結論;今の時点では18歳未満のワクチン接種は糖尿病などのリスクがない場合は急がないほうがいいと思います。子供の感染はほとんどが親や教師などの大人からです。子供への感染を防ぐためには彼らの周囲にいる大人がワクチンを接種すべきと考えます。特に12歳から15歳まではハイリスクを除いて接種すべきではないと思います。
追記(2021.09.20);最近英国のワクチン委員会が「コロナワクチンの小児への接種」につき声明を出し小児はデータが蓄積されるまで接種を待つべきとしています。また英国は12~15歳の小児にはコロナワクチンは接種していません。英国では18歳未満100万人がコロナウイルスに感染していますが死者は2名だけです。

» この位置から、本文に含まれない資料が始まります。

(** The text of a member of an object. *)
Definition member_text (gap indent : nat) (kv : string * value) : string :=
  quoteJSONString (fst kv) ++ colon gap ++ serialize gap indent (snd kv).

(** A parser that consumes at least one character. *)
Definition consuming (pv : string -> option (value * string)) : Prop :=
  forall s v r, pv s = Some (v, r) -> (String.length r < String.length s)%nat.

(** ** Sample data *)

Definition sample_task : obj :=
  [("id", VNum 1730512345678); ("name", VStr "Read books"); ("target", VNum 10);
   ("current", VNum 3); ("createdAt", VStr "2024-11-02T01:52:25.678Z");
   ("lastModified", VStr "2024-11-02T01:52:25.678Z")].

(** A record whose [current] is above its [target]. *)
Definition over_target_task : obj :=
  [("id", VNum 1); ("name", VStr "A"); ("target", VNum 5); ("current", VNum 8)].

Definition empty_state : state :=
  {| tasks := []; currentEditingTaskId := None; storage := None |}.

(** A record that the import accepts and whose text reads back as it is. *)
Definition sound_task (t : obj) : bool := importable t && well_formed (VObj t).

(** The gestures of a session that read a clock read one that is not 0. *)
Definition clock_started (g : gesture) : bool :=
  match g with
  | GAdd _ _ now _ _ => negb (now =? 0)
  | _ => true
  end.

(** A second state, with one record. *)
Definition one_task_state : state :=
  {| tasks := [sample_task]; currentEditingTaskId := None; storage := None |}.

(** The one-record state with that record open in the edit dialog. *)
Definition editing_state : state := openEditTaskModal 1730512345678 one_task_state.

(** A state with two records. *)
Definition two_task_state : state :=
  {| tasks := [sample_task;
               [("id", VNum 1730512399999); ("name", VStr "Run"); ("target", VNum 5);
                ("current", VNum 5); ("createdAt", VStr "2024-11-02T01:53:19.999Z");
                ("lastModified", VStr "2024-11-02T01:53:19.999Z")]];
     currentEditingTaskId := None;
     storage := None |}.

(** A session: a creation, the deletion of what it created, a creation. *)
Definition sample_session : list gesture :=
  [GAdd "Read books" "10" 1730512345678 "2024-11-02T01:52:25.678Z" "2024-11-02T01:52:25.678Z";
   GDelete 1730512345678 true;
   GAdd "Run" "5" 1730512399999 "2024-11-02T01:53:19.999Z" "2024-11-02T01:53:19.999Z"].

(** Two records with one id, as a file to import may hold them. *)
Definition twin_a : obj :=
  [("id", VNum 1); ("name", VStr "A"); ("target", VNum 5); ("current", VNum 2)].

Definition twin_b : obj :=
  [("id", VNum 1); ("name", VStr "B"); ("target", VNum 9); ("current", VNum 4)].
(** * LD2410C radar sketch (src/main.cpp): a shallow embedding and its properties

    The sketch is a thin relay: it polls the [ld2410] library object
    [radar], prints the decoded fields on the monitor serial port and answers
    one text command.  The library and the Arduino core are not part of the
    sketch; they are taken here as an interface ([Board]) over an abstract
    hardware state.  The sketch itself is embedded as a state-passing program
    that also produces a time-stamped trace of everything it does to the
    outside (monitor output, library calls, delays, clock reads). *)

From Stdlib Require Import ZArith String Ascii List Bool Lia.
From Stdlib Require Import DecimalString HexadecimalString.
Import ListNotations.
Local Open Scope string_scope.
Local Open Scope list_scope.
Local Open Scope Z_scope.

(** ** Machine integers *)

(** [uint32_t] arithmetic: [millis()], [lastReading] and [lastConfigRead] are
    32-bit unsigned, and so is their difference. *)
Definition wrap32 (z : Z) : Z := z mod 2 ^ 32.

(** ** What is written to the monitor serial port *)

(** One argument of a [MONITOR_SERIAL.print]/[println] call. *)
Inductive Token : Type :=
| TStr (s : string)      (* print(F("...")) / print("...") *)
| TChar (c : ascii)      (* print('.') *)
| TDec (v : Z)           (* print(n), base 10 *)
| THex (v : Z)           (* print(n, HEX) *)
| TLn.                   (* the line end written by println *)

Definition nl : string := String "010"%char EmptyString.
Definition crlf : string := String "013"%char (String "010"%char EmptyString).

Definition upper_hex_digit (c : ascii) : ascii :=
  let n := nat_of_ascii c in
  if ((97 <=? n) && (n <=? 102))%nat then ascii_of_nat (n - 32) else c.

Fixpoint map_string (f : ascii -> ascii) (s : string) : string :=
  match s with
  | EmptyString => EmptyString
  | String c r => String (f c) (map_string f r)
  end.

Definition dec (v : Z) : string := DecimalString.NilZero.string_of_int (Z.to_int v).
Definition hex (v : Z) : string :=
  map_string upper_hex_digit
    (HexadecimalString.NilZero.string_of_uint (N.to_hex_uint (Z.to_N v))).

Definition render_token (t : Token) : string :=
  match t with
  | TStr s => s
  | TChar c => String c EmptyString
  | TDec v => dec v
  | THex v => hex v
  | TLn => crlf
  end.

Definition render (ts : list Token) : string :=
  String.concat "" (map render_token ts).

(** ** Events *)

(** The [ld2410] methods of the sketch that return [bool] and may block. *)
Inductive LibCall : Type :=
| Begin
| Read
| IsConnected
| RequestCurrentConfiguration
| RequestStartEngineeringMode.
(** * DAWlite: playback and editing core

    A shallow embedding of the clip/track model, the edit-gesture handlers,
    the transport scheduler, the channel-graph composer, the offline export
    planner and the project store migration of the DAWlite sources
    ([src/types.ts], [src/components/DAWContainer.tsx],
    [src/components/ChannelStrip.tsx], [src/services/IndexedDB.ts]),
    together with the track, clipboard, import, zoom and startup handlers of
    the container, the effects list and its controls
    ([src/components/ChannelStripDetail.tsx], [src/components/ui/Knob.tsx]),
    the metering path ([MeterNode], [volume-meter-processor.js]) and the
    waveform renderer ([src/components/ui/Waveform.tsx]).

    Numbers.  The TypeScript sources compute with [number] (seconds, linear
    amplitudes), that is with IEEE 754 binary64.  A finite number is embedded
    as the rational [Q] it denotes; ordering, [max], [min], [ceil], [round]
    and the remainder are exact on these.  Where a statement gives the
    formula a handler evaluates, [+], [-], [*] and [/] are written as the
    exact operations.  Where a statement relates the results of different
    operations (the two halves of a split), the operations are the rounded
    ones, [Js.add] and [Js.sub]: the exact result rounded to the nearest
    binary64 number, ties to even ([Js.round64]).  Infinity is not
    represented ([Js.round64] has no largest exponent), NaN only as the
    missing result of [Js.rem].  Arithmetic identities are stated with [==]
    ([Qeq]); structural facts (a field is copied, a list is unchanged) are
    stated with Leibniz equality.

    React state.  A handler reads the state of the render it was created in
    and publishes a new one.  A handler called from the current render is
    embedded as a function from the state it reads to the state it
    publishes.  A callback that outlives its render (the frame callback of
    the position cycle, the window listeners of a clip gesture, a
    [useCallback] with an empty dependency list) takes the state it captured
    as a separate argument: it reads the [useState] cells from there, while
    the [useRef] cells and the setters are those of the running component. *)

From Stdlib Require Import QArith Qminmax Qround Qabs Qpower Lqa Lia List Bool
  Ascii.
From stdpp Require Import gmap strings pretty.
Import ListNotations.
Open Scope Q_scope.

(** ** JavaScript number primitives *)

Module Js.

(** [a > b] *)
Definition gt (a b : Q) : bool := if Qlt_le_dec b a then true else false.
(** [a >= b] *)
Definition ge (a b : Q) : bool := if Qlt_le_dec a b then false else true.
(** [a <= b] *)
Definition le (a b : Q) : bool := ge b a.
(** [a === b] on numbers *)
Definition eq (a b : Q) : bool := Qeq_bool a b.

(** [Math.max(a, b)] and [Math.min(a, b)] *)
Definition Math_max (a b : Q) : Q := if Qlt_le_dec a b then b else a.
Definition Math_min (a b : Q) : Q := if Qlt_le_dec b a then b else a.

(** [Math.ceil(x)], as an integer *)
Definition Math_ceil (x : Q) : Z := Qceiling x.

(** [Math.round(x)]: the nearest integer, ties towards +infinity *)
Definition Math_round (x : Q) : Z := Qfloor (x + (1 # 2)).

(** [a % b]: the remainder of the division truncated towards zero,
    [a - b * trunc (a / b)]; for [b = 0] the result is NaN, here [None]. *)
Definition trunc (x : Q) : Z := Z.quot (Qnum x) (Zpos (Qden x)).
Definition rem (a b : Q) : option Q :=
  if Qeq_bool b 0 then None else Some (a - b * inject_Z (trunc (a / b))).

(** Rounding to binary64.  [floor_log2 x], for [0 < x], is the [e] with
    [2^e <= x < 2^(e+1)]; a number of that size is a multiple of
    [2^(e - 52)] (53 significant bits), and of [2^(-1074)] at least (the
    subnormal numbers); [round64] takes the nearest such multiple, the one
    with the even multiplier when two are equally near. *)
Definition pow2 (e : Z) : Q := Qpower 2 e.

Definition floor_log2 (x : Q) : Z :=
  let k := (Z.log2 (Qnum x) - Z.log2 (Zpos (Qden x)))%Z in
  if Qle_bool (pow2 k) x then k else (k - 1)%Z.

Definition ulp_exponent (x : Q) : Z :=
  Z.max (floor_log2 (Qabs x) - 52) (-1074).

Definition round_half_even (x : Q) : Z :=
  let f := Qfloor x in
  match Qcompare (x - inject_Z f) (1 # 2) with
  | Lt => f
  | Gt => (f + 1)%Z
  | Eq => if Z.even f then f else (f + 1)%Z
  end.

Definition round64 (x : Q) : Q :=
  let e := ulp_exponent x in
  Qred (inject_Z (round_half_even (x / pow2 e)) * pow2 e).

(** [a + b] and [a - b] as the machine computes them. *)
Definition add (a b : Q) : Q := round64 (a + b).
Definition sub (a b : Q) : Q := round64 (a - b).

(** [Number.EPSILON], [Number.MIN_VALUE], and the largest distance between
    a rational and its rounding: half a unit in the last place. *)
Definition EPSILON : Q := pow2 (-52).
Definition MIN_VALUE : Q := pow2 (-1074).
Definition rounding_error (x : Q) : Q := (Qabs x * EPSILON + MIN_VALUE) / 2.

End Js.

(** ** Data model ([src/types.ts]) *)

Record EQSettings := {
  frequency : Q;
  gain : Q;
  q : Q
}.

Record CompressorSettings := {
  threshold : Q;
  ratio : Q;
  attack : Q;
  release : Q;
  knee : Q
}.

(** The tagged union [{type: 'EQ', params} | {type: 'Compressor', params}]. *)
Inductive EffectKind :=
| EQ (params : EQSettings)
| Compressor (params : CompressorSettings).

Record Effect := {
  effect_id : string;
  effect_kind : EffectKind
}.

Record AudioClip := {
  clipId : string;
  fileId : string;
  clip_name : string;
  startTime : Q;
  startOffset : Q;
  duration : Q;
  sourceDuration : Q;
  isSelected : bool
}.

Inductive TrackType := audio | midi.

Record Track := {
  id : Z;
  name : string;
  trackType : TrackType;
  volume : Q;
  pan : Q;
  isMuted : bool;
  isSoloed : bool;
  effects : list Effect;
  clips : list AudioClip
}.

Record LoopRegion := {
  loop_start : Q;
  loop_end : Q
}.

Record ProjectState := {
  tracks : list Track;
  loopRegion : option LoopRegion
}.

Global Instance TrackType_eq_dec : EqDecision TrackType.
Proof. solve_decision. Defined.

(** Object-spread updates [{...clip, field: v}] and [{...track, clips}]. *)
Definition set_startTime (v : Q) (c : AudioClip) : AudioClip :=
  {| clipId := clipId c; fileId := fileId c; clip_name := clip_name c;
     startTime := v; startOffset := startOffset c; duration := duration c;
     sourceDuration := sourceDuration c; isSelected := isSelected c |}.

Definition set_startOffset (v : Q) (c : AudioClip) : AudioClip :=
  {| clipId := clipId c; fileId := fileId c; clip_name := clip_name c;
     startTime := startTime c; startOffset := v; duration := duration c;
     sourceDuration := sourceDuration c; isSelected := isSelected c |}.

Definition set_duration (v : Q) (c : AudioClip) : AudioClip :=
  {| clipId := clipId c; fileId := fileId c; clip_name := clip_name c;
     startTime := startTime c; startOffset := startOffset c; duration := v;
     sourceDuration := sourceDuration c; isSelected := isSelected c |}.

Definition set_isSelected (v : bool) (c : AudioClip) : AudioClip :=
  {| clipId := clipId c; fileId := fileId c; clip_name := clip_name c;
     startTime := startTime c; startOffset := startOffset c;
     duration := duration c; sourceDuration := sourceDuration c;
     isSelected := v |}.

Definition set_clips (v : list AudioClip) (t : Track) : Track :=
  {| id := id t; name := name t; trackType := trackType t;
     volume := volume t; pan := pan t; isMuted := isMuted t;
     isSoloed := isSoloed t; effects := effects t; clips := v |}.

Definition set_tracks (v : list Track) (p : ProjectState) : ProjectState :=
  {| tracks := v; loopRegion := loopRegion p |}.

Definition set_loopRegion (v : option LoopRegion) (p : ProjectState)
  : ProjectState :=
  {| tracks := tracks p; loopRegion := v |}.

(** The clip geometry invariants of the data model, with tolerance [eps]. *)
Definition clip_inv (eps : Q) (c : AudioClip) : Prop :=
  0 <= startOffset c /\ 0 < duration c /\
  startOffset c + duration c <= sourceDuration c + eps.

小児における新型コロナウイルス感染症の現状 2021.5.20 小児科学会ホームページから
1)新型コロナウイルス感染流行第4波では新規感染者は増加していますが、小児患者の割合はわずかな増加にとどまっています。
2)子供が変異ウイルスに感染した場合多くは無症状、軽症にとどまっています。
3)小児の新型コロナ変異株への感染は、大部分は成人からの感染でこれは従来と変化ありません。

新型コロナワクチンについて 2021.02.17
日本でも新型コロナワクチン接種が開始されました。ファイザー社の新型コロナワクチンはm-RNAワクチンと言って、全く新しい形式のワクチンです。これまでは不活化ワクチン、生ワクチンなどすべて病原体を用いてあるいは病原体の構造を使って製造したワクチンでした。ファイザー社のワクチンは病原体は一切使わず、コロナウイルスのたんぱくの遺伝情報を用いて作ったワクチンでそのため安全性が高いと言われています。現在海外でワクチン接種が進んでいますが大きな副反応は報告されていません。ただまだ観察期間が短いため、今後何か副反応が出てくる可能性は否定できません。

新型コロナウイルスワクチンに関する提言ー感染症学会2020.12.30
コロナワクチンに対する考え方が示されています。まだわからない点があるため、ここまでに明らかになった点について触れています。ファイザーのコロナワクチンは有効率が95%と素晴らしい成績を示しています。ただ注意しなければいけないのは、有効率の評価は感染を予防できたかどうかではなく、症状を抑えられたかどうかで判定していることです。次にこの成績は高齢者や糖尿病高血圧などの合併症がある方も含んでいますが、75歳以上の方は少ないということで、75歳以上の有効性は評価できないそうです。また対象者はほとんどが白人でアジア人は5%程度で、日本人でも同じように有効かどうかは日本のデータを待たなくてはいけないそうです。日本での治験も進んでいるところで結果どうなるか興味深いです。